ABOUT THIS EXERCISE:
Lines with the word "intros" are the answer; copy each of them from the data below.

DATA FOR THE TASK:
(** X3. Once the table is loaded and every Mean converts, the run draws
    the four charts in order from the normalized table and stops at the
    first whose lines raise: it ends as that chart ends, the files are
    those of the charts before it, their figures are the ones shown, and
    the table is the normalized one. *)
Theorem run_draws_charts_in_order (fs : gmap string DataFrame) (d : DataFrame) (t : dtype)
    (vs : list float) :
  fs !! report_csv = Some d ->
  columns d !! "Mean" = Some t ->
  Forall2 (fun r v => convert_to_us (cell r "Mean") = Ok v) (rows d) vs ->
  exists w,
    main fs = Ran (draw charts (normalized d vs)).2 w
    /\ df w = normalized d vs
    /\ Plt.saved (plt w) = files_after (draw charts (normalized d vs)).1 ∅
    /\ Plt.shown (plt w) = List.map snd (draw charts (normalized d vs)).1.
Proof.
  intros Hd HM Hvs%mapM_result_Forall2. rewrite (main_body fs d Hd).
  destruct (body_draw (world_of d) t vs HM Hvs) as (w & Hrun & Hdf & Hsaved & Hshown).
  exists w. rewrite Hrun. by cbn [fst snd].
Qed.

Lemma main_Ran (fs : gmap string DataFrame) (r : result unit) (w : World) :
  main fs = Ran r w -> exists d, fs !! report_csv = Some d /\ body (world_of d) = (r, w).
Proof.
  unfold main, read_csv. destruct (fs !! report_csv) as [d|]; [|discriminate].
  fold (world_of d). destruct (body (world_of d)) as [r' w'] eqn:Hb. intros [= <- <-]. by exists d.
Qed.

(** X4. A run that returns has saved exactly the four charts of the table
    it leaves, each under its file name, the three timing charts on a
    logarithmic axis and the memory chart on a linear one, and has shown
    them in this order. *)
Theorem returned_run_saves_four_charts (fs : gmap string DataFrame) (w : World) :
  main fs = Ran (Ok tt) w ->
  exists l1 l2 l3 l4,
    fill_lines (df w) = Ok l1 /\ foreach_lines (df w) = Ok l2
    /\ read_lines (df w) = Ok l3 /\ memory_lines (df w) = Ok l4
    /\ Plt.saved (plt w)
       = <["memory_allocation.png" := chart_of Plt.linear l4]>
           (<["read_operations.png" := chart_of Plt.log l3]>
              (<["foreach_comparison.png" := chart_of Plt.log l2]>
                 (<["fill_comparison.png" := chart_of Plt.log l1]> ∅)))
    /\ Plt.shown (plt w)
       = [chart_of Plt.log l1; chart_of Plt.log l2; chart_of Plt.log l3;
          chart_of Plt.linear l4].
Proof.
  intros (d & Hd & Hbody)%main_Ran.
  pose proof (body_Ok _ _ Hbody) as ([t HM] & _ & _ & vs & Hvs%mapM_result_Forall2 & _).
  destruct (body_draw (world_of d) t vs HM Hvs) as (w' & Hrun & Hdf & Hsaved & Hshown).
  rewrite Hbody in Hrun. injection Hrun as Hr <-.
  cbn [df world_of] in *. rewrite Hdf.
  cbn [draw charts lines_of artifact axis] in Hr, Hsaved, Hshown.
  destruct (fill_lines _) as [l1|e]; [|discriminate].
  destruct (foreach_lines _) as [l2|e]; [|discriminate].
  destruct (read_lines _) as [l3|e]; [|discriminate].
  destruct (memory_lines _) as [l4|e]; [|discriminate].
  exists l1, l2, l3, l4. by repeat split.
Qed.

THE COMPLETED TASK:
  intros Hd HM Hvs%mapM_result_Forall2. rewrite (main_body fs d Hd).
  fold (world_of d). destruct (body (world_of d)) as [r' w'] eqn:Hb. intros [= <- <-]. by exists d.
  intros (d & Hd & Hbody)%main_Ran.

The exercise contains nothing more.